▸ Task requirements: Reproduce word for word the lines between those holding "Lemma exec_counted max" and "unfold fired_on in *. split;", inclusive, and nothing else from the data below.

-----

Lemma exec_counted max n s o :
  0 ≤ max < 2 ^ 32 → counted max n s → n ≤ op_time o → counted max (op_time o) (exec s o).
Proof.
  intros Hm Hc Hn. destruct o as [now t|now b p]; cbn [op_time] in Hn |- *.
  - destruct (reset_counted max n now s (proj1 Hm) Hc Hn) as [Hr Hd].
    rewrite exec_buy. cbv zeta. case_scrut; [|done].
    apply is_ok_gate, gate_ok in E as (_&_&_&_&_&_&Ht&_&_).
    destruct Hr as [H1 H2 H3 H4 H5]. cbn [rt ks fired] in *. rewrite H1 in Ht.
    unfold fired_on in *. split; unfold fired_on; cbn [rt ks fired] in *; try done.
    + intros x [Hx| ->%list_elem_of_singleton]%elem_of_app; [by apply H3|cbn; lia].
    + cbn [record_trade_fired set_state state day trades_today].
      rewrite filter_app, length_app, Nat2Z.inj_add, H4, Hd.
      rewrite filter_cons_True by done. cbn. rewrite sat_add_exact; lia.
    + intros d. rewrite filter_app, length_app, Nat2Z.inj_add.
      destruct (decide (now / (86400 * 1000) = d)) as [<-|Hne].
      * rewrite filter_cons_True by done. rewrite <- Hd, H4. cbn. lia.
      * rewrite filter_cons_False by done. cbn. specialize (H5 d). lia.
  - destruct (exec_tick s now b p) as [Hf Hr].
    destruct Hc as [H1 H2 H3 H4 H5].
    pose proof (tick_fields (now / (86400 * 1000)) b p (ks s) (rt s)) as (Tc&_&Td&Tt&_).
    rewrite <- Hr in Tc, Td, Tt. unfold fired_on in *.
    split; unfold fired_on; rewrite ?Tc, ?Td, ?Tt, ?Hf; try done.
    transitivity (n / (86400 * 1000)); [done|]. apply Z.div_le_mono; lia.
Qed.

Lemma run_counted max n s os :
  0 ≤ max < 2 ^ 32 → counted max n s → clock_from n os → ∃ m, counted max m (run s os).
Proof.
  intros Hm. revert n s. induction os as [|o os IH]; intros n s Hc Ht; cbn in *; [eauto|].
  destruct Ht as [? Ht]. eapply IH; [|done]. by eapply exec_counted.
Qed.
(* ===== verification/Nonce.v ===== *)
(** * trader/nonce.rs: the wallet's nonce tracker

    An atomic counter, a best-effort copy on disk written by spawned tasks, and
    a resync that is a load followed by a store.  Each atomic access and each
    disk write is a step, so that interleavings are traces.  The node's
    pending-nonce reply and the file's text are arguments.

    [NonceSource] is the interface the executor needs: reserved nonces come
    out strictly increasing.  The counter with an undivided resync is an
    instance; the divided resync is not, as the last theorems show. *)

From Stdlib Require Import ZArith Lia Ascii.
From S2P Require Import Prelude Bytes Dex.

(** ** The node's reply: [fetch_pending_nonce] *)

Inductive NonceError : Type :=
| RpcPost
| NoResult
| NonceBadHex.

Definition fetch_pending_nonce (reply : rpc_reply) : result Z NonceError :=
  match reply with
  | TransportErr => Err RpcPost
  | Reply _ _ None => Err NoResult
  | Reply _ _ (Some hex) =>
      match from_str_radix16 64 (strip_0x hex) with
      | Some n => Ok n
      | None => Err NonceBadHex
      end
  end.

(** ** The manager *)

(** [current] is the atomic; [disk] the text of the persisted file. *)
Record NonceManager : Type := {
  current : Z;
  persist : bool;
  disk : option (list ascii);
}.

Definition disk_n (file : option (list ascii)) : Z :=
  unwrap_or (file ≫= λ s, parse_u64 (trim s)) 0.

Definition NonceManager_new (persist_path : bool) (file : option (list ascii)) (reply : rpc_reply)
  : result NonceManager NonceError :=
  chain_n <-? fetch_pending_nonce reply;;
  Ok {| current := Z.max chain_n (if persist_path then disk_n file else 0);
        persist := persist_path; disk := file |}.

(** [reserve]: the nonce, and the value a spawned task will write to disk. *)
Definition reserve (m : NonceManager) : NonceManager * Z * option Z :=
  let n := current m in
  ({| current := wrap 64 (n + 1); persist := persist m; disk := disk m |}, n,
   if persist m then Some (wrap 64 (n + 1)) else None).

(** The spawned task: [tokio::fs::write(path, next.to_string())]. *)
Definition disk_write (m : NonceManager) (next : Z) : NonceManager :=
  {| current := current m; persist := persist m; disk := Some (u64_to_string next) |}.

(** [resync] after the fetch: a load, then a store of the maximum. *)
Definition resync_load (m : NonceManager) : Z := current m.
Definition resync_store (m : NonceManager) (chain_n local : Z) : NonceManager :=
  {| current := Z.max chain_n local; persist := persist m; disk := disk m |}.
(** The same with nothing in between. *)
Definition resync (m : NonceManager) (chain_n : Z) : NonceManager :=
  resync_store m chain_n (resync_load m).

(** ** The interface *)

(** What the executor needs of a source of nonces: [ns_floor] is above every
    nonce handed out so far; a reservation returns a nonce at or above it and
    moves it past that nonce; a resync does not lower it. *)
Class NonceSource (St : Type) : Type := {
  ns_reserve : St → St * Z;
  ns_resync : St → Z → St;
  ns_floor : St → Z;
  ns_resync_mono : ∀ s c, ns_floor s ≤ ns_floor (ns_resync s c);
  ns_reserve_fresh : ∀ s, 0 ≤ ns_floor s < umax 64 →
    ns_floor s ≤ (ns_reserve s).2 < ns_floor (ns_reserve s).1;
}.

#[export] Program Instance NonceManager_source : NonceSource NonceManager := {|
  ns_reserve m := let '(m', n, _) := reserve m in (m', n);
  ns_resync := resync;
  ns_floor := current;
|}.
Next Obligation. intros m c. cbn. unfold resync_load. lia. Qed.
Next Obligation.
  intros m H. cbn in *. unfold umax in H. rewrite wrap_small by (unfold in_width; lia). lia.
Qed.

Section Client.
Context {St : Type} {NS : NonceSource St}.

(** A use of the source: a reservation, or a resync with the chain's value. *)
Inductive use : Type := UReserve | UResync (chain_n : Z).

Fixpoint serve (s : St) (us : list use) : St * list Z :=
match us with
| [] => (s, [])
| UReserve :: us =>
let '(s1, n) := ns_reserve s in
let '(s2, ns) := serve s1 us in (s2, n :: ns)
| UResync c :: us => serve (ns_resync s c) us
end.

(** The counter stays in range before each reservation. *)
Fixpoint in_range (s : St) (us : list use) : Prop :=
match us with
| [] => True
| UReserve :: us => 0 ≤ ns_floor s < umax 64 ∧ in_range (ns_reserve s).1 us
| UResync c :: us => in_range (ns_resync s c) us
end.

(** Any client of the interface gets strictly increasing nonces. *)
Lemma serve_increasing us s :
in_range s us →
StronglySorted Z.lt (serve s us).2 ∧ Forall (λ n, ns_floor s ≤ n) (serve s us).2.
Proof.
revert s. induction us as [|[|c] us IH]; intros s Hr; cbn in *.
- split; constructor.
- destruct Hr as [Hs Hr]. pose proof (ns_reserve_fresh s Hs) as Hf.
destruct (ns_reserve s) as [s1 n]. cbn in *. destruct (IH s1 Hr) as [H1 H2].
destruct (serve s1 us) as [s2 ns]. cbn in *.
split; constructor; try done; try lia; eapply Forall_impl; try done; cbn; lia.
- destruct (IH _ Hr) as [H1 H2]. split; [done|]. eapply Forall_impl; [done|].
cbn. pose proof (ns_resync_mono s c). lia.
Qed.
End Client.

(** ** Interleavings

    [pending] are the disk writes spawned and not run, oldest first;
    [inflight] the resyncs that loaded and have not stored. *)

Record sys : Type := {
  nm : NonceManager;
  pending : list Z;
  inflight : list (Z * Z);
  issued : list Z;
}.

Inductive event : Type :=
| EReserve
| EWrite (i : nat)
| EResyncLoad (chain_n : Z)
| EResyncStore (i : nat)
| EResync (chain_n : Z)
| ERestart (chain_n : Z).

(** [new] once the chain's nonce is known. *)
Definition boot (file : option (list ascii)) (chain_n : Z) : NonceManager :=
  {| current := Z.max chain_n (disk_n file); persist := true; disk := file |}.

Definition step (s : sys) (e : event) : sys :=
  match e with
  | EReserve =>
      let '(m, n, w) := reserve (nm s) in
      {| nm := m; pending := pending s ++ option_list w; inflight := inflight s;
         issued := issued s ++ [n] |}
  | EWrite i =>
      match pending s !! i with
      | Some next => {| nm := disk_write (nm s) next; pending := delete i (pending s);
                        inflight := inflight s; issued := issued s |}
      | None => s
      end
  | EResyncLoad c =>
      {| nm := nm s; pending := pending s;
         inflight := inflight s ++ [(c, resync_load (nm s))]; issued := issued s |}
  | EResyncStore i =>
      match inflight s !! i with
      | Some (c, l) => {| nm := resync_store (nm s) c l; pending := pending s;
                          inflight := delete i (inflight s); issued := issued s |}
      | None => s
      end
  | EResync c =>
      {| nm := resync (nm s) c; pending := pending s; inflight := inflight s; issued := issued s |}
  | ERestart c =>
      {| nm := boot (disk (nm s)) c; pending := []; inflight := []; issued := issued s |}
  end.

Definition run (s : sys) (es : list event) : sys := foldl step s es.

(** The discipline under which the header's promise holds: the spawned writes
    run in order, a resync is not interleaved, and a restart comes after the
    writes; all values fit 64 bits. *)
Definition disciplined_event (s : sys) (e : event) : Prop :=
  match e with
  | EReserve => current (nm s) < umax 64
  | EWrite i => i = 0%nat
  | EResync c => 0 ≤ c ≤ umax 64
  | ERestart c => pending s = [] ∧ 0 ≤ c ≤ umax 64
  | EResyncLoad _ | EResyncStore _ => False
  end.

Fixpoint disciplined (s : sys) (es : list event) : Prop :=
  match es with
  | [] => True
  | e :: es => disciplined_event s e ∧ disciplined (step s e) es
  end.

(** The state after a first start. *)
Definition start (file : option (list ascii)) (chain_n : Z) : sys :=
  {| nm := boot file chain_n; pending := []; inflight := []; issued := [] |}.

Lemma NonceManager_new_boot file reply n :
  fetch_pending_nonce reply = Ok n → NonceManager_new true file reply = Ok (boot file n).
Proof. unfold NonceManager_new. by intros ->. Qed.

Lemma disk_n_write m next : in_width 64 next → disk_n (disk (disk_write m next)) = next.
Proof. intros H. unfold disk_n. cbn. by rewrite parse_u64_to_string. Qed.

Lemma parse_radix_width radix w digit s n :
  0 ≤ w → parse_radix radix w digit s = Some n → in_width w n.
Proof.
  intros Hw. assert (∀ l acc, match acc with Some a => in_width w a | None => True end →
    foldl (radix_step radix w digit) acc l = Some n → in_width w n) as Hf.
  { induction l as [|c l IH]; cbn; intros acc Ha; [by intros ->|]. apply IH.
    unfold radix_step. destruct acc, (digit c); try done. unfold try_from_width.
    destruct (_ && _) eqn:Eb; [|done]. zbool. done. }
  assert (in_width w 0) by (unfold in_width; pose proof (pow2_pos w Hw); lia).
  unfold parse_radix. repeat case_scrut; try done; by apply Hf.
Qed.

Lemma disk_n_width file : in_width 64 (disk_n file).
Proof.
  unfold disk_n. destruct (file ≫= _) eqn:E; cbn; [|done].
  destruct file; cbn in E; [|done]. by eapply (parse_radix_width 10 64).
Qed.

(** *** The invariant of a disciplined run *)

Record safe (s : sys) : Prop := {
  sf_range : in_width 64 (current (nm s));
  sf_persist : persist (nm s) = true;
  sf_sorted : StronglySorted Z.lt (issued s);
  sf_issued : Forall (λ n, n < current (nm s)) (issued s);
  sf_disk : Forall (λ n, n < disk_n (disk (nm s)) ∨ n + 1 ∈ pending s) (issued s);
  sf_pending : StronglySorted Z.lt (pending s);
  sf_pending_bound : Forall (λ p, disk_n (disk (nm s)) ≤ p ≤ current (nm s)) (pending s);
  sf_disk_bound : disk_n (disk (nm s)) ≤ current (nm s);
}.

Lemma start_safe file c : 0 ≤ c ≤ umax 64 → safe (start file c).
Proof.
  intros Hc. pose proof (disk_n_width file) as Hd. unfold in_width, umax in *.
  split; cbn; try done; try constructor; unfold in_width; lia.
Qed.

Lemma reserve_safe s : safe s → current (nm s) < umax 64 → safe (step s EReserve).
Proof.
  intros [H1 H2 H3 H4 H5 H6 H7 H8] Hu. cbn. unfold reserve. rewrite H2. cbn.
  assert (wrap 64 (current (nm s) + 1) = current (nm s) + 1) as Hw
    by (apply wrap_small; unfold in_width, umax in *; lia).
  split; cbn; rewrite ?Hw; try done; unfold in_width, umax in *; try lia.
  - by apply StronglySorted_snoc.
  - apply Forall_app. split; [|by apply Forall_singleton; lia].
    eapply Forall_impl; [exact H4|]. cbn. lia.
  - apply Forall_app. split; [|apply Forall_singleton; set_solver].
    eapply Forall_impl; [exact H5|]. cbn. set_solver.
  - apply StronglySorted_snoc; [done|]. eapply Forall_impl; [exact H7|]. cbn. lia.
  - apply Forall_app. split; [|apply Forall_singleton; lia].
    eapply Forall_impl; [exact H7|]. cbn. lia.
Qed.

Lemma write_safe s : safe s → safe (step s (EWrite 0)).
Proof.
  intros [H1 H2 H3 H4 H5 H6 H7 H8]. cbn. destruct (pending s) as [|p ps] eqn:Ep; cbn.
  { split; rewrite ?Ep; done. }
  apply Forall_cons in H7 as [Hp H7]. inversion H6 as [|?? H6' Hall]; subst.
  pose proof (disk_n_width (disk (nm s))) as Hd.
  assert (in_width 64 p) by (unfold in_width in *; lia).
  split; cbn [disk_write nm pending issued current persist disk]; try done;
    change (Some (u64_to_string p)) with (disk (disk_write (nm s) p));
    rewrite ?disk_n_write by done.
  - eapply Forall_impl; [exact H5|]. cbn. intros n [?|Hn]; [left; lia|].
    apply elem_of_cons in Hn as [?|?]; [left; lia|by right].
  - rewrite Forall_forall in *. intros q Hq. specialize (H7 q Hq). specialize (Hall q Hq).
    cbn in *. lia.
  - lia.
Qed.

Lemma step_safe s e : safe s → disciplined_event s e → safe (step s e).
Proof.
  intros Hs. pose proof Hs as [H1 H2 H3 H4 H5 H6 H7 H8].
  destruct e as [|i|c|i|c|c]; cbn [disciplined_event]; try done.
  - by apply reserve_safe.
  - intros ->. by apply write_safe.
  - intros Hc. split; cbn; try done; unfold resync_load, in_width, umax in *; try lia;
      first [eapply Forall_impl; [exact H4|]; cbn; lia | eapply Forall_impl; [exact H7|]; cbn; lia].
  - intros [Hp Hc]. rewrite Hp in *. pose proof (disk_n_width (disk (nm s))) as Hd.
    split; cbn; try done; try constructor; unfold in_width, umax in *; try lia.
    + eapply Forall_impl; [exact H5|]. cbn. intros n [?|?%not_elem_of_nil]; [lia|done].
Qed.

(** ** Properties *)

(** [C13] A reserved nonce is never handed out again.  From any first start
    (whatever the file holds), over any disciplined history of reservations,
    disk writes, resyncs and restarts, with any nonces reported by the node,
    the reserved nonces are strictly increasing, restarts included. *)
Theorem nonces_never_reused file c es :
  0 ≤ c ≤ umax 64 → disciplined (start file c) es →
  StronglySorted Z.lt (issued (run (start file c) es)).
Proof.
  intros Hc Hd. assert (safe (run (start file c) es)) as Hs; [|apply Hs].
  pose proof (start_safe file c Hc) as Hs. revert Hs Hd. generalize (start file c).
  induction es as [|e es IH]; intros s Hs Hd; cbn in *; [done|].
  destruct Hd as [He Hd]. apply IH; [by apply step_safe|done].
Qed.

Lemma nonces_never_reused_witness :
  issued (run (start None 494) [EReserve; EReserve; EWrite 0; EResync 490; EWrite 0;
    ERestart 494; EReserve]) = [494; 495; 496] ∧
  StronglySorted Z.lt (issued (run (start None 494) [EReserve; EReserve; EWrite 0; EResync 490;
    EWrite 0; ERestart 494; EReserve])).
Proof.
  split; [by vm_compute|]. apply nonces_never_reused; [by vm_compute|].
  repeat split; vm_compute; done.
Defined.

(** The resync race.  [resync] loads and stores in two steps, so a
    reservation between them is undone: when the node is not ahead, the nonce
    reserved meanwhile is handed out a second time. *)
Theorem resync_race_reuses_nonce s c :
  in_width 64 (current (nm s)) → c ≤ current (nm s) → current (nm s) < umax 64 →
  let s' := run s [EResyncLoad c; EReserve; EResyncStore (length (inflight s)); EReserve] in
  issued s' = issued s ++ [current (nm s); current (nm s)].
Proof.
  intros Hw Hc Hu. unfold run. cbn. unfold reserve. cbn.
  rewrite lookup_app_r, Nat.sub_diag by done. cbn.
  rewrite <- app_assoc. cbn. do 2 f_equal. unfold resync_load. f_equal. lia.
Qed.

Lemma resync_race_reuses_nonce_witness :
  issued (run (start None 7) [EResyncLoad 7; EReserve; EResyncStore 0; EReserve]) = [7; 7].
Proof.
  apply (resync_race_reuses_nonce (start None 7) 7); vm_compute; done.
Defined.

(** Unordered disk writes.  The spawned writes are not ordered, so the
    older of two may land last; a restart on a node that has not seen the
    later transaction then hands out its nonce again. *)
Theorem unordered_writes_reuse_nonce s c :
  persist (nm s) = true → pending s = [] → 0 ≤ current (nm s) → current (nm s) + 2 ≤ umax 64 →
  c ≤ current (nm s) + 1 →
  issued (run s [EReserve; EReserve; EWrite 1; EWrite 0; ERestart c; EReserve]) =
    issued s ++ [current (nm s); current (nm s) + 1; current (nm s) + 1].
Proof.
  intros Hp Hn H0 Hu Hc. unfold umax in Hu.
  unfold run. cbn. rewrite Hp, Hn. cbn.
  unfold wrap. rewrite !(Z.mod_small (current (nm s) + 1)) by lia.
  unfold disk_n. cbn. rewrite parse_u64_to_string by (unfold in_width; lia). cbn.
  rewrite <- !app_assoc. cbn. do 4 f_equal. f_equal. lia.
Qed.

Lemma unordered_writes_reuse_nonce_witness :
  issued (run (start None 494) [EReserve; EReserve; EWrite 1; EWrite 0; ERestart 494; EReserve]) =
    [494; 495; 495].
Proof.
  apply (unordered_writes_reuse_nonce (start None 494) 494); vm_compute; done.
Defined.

-----

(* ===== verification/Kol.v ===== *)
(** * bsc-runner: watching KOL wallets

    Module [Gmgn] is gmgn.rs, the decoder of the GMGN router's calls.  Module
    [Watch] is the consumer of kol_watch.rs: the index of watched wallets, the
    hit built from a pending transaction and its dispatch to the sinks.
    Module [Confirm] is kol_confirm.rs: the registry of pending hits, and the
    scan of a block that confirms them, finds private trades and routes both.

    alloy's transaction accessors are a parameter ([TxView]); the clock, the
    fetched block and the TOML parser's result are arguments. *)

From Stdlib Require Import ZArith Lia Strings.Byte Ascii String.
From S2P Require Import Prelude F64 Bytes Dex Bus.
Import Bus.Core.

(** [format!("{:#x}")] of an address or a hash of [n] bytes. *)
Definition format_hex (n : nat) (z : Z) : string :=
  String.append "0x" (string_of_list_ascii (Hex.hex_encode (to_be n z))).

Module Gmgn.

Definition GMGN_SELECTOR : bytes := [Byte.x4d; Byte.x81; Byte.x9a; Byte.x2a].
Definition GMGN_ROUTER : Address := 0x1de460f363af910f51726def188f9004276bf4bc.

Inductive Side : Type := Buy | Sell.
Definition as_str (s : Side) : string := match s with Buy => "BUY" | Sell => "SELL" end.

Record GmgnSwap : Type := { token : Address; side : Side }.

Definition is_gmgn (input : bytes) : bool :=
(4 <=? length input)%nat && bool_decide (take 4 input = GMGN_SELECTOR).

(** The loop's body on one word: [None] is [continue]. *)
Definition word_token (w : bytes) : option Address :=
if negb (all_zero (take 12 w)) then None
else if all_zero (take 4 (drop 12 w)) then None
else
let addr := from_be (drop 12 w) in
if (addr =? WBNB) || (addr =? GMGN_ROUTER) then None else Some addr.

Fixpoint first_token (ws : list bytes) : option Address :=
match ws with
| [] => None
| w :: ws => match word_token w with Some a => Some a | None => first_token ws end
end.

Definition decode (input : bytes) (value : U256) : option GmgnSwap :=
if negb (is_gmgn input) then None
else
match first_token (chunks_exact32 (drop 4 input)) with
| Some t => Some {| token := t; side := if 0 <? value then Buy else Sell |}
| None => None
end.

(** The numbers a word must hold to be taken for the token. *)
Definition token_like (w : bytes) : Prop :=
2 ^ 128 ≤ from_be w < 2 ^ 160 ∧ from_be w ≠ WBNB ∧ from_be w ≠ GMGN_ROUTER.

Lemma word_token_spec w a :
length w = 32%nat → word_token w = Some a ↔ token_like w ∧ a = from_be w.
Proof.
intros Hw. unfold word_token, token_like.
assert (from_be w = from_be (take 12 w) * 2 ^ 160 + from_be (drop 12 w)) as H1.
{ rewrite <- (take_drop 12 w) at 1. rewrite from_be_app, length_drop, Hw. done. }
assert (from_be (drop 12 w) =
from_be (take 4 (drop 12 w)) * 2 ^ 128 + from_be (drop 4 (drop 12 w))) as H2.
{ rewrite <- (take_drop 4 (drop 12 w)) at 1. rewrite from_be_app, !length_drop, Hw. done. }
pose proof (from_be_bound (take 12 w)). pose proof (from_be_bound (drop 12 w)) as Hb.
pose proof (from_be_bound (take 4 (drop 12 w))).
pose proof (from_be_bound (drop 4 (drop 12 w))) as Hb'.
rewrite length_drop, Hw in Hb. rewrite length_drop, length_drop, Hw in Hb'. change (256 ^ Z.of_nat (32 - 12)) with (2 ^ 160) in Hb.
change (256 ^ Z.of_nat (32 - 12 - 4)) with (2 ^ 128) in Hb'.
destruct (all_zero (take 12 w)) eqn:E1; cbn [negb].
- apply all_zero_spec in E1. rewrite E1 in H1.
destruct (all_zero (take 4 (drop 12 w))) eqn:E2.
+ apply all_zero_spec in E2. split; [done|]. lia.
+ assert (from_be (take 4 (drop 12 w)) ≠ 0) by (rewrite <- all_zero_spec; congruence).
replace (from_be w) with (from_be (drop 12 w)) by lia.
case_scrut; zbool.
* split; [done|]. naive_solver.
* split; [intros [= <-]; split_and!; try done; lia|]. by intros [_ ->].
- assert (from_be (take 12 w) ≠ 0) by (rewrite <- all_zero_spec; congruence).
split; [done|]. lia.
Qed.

-----

▸ Written solution:
Lemma exec_counted max n s o :
  0 ≤ max < 2 ^ 32 → counted max n s → n ≤ op_time o → counted max (op_time o) (exec s o).
Proof.
  intros Hm Hc Hn. destruct o as [now t|now b p]; cbn [op_time] in Hn |- *.
  - destruct (reset_counted max n now s (proj1 Hm) Hc Hn) as [Hr Hd].
    rewrite exec_buy. cbv zeta. case_scrut; [|done].
    apply is_ok_gate, gate_ok in E as (_&_&_&_&_&_&Ht&_&_).
    destruct Hr as [H1 H2 H3 H4 H5]. cbn [rt ks fired] in *. rewrite H1 in Ht.
    unfold fired_on in *. split; unfold fired_on; cbn [rt ks fired] in *; try done.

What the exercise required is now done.